* **SOURCE MATERIAL**
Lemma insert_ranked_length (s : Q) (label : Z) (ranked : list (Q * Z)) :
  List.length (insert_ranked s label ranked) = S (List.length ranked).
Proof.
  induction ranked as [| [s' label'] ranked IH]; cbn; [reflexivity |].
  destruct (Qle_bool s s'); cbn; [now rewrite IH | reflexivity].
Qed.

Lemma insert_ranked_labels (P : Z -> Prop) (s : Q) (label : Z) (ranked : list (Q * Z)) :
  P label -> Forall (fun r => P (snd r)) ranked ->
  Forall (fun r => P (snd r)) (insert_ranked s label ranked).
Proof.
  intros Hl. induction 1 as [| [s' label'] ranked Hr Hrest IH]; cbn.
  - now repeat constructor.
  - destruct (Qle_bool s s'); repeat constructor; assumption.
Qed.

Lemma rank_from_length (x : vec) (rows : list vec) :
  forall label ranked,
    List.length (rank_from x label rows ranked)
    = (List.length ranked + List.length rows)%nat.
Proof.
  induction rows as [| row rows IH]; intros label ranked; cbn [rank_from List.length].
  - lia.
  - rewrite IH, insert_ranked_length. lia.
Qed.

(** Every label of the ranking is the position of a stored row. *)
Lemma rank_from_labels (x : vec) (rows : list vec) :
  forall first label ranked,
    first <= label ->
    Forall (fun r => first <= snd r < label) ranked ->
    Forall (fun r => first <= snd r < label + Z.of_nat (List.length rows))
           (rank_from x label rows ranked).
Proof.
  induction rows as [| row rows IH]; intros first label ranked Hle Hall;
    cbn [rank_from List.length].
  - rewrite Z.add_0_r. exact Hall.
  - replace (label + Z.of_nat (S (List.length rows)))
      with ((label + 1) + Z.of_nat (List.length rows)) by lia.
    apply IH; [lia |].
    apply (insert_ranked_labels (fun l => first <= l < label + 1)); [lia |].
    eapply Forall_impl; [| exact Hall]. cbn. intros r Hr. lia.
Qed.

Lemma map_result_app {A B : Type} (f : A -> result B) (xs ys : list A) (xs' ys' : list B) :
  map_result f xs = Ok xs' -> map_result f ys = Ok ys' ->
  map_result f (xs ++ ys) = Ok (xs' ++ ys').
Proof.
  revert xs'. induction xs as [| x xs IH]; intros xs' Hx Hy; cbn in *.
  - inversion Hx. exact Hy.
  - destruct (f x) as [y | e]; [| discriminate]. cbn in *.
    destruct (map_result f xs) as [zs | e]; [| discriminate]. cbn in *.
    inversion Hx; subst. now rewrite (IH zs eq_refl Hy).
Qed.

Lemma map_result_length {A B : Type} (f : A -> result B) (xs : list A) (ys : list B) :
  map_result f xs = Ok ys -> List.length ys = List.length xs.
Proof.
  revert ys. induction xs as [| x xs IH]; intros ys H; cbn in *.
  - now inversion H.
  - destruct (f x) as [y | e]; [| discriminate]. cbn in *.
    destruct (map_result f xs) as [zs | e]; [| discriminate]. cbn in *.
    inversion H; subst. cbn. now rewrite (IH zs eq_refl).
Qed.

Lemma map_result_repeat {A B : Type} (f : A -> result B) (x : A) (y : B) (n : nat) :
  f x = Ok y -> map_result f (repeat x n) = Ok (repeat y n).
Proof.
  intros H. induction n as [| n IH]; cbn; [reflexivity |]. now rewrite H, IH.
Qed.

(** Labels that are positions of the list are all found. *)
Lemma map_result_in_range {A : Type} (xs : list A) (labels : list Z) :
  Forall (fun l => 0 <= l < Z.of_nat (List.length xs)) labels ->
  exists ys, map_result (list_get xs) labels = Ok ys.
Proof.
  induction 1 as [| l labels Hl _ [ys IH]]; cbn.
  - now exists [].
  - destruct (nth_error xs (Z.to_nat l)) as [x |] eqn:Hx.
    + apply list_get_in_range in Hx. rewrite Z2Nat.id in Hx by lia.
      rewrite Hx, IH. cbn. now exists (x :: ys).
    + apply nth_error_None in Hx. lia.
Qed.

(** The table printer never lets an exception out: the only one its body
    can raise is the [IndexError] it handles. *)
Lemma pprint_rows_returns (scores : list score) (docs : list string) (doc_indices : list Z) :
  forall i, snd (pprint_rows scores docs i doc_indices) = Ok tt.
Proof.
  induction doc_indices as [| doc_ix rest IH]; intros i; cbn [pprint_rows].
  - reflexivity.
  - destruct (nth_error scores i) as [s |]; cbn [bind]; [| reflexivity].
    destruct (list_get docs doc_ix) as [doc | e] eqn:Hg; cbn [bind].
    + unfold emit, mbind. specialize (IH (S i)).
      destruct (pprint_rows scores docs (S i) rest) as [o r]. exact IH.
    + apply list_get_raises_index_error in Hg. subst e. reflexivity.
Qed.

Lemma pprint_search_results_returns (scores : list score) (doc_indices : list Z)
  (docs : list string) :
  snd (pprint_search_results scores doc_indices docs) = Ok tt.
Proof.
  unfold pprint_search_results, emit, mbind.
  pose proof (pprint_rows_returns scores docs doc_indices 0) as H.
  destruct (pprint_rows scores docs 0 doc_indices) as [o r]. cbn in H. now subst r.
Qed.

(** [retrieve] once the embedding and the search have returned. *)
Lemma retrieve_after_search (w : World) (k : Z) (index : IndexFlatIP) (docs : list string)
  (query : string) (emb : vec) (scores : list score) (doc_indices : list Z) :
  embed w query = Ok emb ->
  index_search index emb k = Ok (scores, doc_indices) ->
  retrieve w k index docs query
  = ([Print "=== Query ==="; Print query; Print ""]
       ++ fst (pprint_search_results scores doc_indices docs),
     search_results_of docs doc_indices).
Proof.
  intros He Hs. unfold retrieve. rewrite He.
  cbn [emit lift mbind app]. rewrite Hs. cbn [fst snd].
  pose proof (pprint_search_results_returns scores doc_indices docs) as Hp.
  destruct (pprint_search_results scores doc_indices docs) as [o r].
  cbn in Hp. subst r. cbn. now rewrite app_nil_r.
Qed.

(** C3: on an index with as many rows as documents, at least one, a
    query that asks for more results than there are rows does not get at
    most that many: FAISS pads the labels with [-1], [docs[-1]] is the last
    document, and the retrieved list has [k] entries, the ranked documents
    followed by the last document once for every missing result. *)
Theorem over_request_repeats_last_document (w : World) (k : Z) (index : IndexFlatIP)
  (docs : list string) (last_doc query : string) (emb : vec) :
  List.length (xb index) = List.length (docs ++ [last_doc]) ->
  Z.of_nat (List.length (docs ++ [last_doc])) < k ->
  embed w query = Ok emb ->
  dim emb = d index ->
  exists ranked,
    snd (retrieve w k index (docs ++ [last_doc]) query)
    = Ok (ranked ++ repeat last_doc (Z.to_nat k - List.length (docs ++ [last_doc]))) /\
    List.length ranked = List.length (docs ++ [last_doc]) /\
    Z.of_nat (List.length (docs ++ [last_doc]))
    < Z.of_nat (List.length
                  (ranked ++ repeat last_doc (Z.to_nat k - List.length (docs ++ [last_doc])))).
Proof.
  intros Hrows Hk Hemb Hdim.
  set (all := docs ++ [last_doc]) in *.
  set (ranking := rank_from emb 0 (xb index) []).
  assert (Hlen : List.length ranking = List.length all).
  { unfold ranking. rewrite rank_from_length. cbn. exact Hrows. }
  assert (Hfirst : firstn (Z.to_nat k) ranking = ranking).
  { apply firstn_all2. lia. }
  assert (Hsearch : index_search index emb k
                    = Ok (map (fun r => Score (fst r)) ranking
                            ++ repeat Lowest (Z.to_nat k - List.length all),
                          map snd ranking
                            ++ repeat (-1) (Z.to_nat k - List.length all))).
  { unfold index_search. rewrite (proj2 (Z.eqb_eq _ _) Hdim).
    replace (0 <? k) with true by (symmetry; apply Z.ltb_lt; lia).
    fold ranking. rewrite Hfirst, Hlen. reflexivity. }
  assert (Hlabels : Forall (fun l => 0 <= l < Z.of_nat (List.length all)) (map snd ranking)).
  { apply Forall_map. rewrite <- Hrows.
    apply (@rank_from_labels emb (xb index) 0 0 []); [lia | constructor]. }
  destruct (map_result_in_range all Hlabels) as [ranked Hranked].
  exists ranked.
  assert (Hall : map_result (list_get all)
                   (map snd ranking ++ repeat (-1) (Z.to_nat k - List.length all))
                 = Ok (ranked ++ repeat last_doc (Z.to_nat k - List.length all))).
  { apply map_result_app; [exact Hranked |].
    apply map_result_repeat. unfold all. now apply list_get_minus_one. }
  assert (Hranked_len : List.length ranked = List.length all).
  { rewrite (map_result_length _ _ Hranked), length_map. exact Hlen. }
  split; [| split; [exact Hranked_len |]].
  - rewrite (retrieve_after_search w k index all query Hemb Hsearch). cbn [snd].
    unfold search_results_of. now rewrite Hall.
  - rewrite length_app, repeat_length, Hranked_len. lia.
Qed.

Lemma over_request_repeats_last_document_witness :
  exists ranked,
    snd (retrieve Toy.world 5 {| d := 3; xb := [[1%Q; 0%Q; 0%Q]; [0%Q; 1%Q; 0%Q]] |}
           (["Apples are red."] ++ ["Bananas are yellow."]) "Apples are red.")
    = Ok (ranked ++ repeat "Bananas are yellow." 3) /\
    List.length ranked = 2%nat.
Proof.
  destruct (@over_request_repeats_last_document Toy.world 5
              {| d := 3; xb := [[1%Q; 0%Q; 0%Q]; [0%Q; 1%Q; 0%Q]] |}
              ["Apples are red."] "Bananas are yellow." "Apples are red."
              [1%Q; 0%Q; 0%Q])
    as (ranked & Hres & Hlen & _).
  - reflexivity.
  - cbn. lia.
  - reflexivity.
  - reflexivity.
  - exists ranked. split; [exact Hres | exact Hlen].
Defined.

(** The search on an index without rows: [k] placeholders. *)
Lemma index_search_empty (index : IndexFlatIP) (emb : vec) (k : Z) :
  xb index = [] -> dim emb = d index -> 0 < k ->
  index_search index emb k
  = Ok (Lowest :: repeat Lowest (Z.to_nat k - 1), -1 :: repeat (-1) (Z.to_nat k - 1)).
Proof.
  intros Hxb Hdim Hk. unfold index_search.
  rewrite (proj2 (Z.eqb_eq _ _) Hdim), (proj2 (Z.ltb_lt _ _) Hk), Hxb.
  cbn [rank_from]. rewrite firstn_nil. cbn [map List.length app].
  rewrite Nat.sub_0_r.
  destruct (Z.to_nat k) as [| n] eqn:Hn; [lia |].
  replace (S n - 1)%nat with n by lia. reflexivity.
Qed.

* **REQUIRED WORK**
Reproduce the lines of the entries above from the one with "intros Hxb Hdim Hk. unfold index_search." to the one with "destruct (Z.to_nat k)", both included, exactly and without any other line.

* **EXERCISE RESULT**
  intros Hxb Hdim Hk. unfold index_search.
  rewrite (proj2 (Z.eqb_eq _ _) Hdim), (proj2 (Z.ltb_lt _ _) Hk), Hxb.
  cbn [rank_from]. rewrite firstn_nil. cbn [map List.length app].
  rewrite Nat.sub_0_r.
  destruct (Z.to_nat k) as [| n] eqn:Hn; [lia |].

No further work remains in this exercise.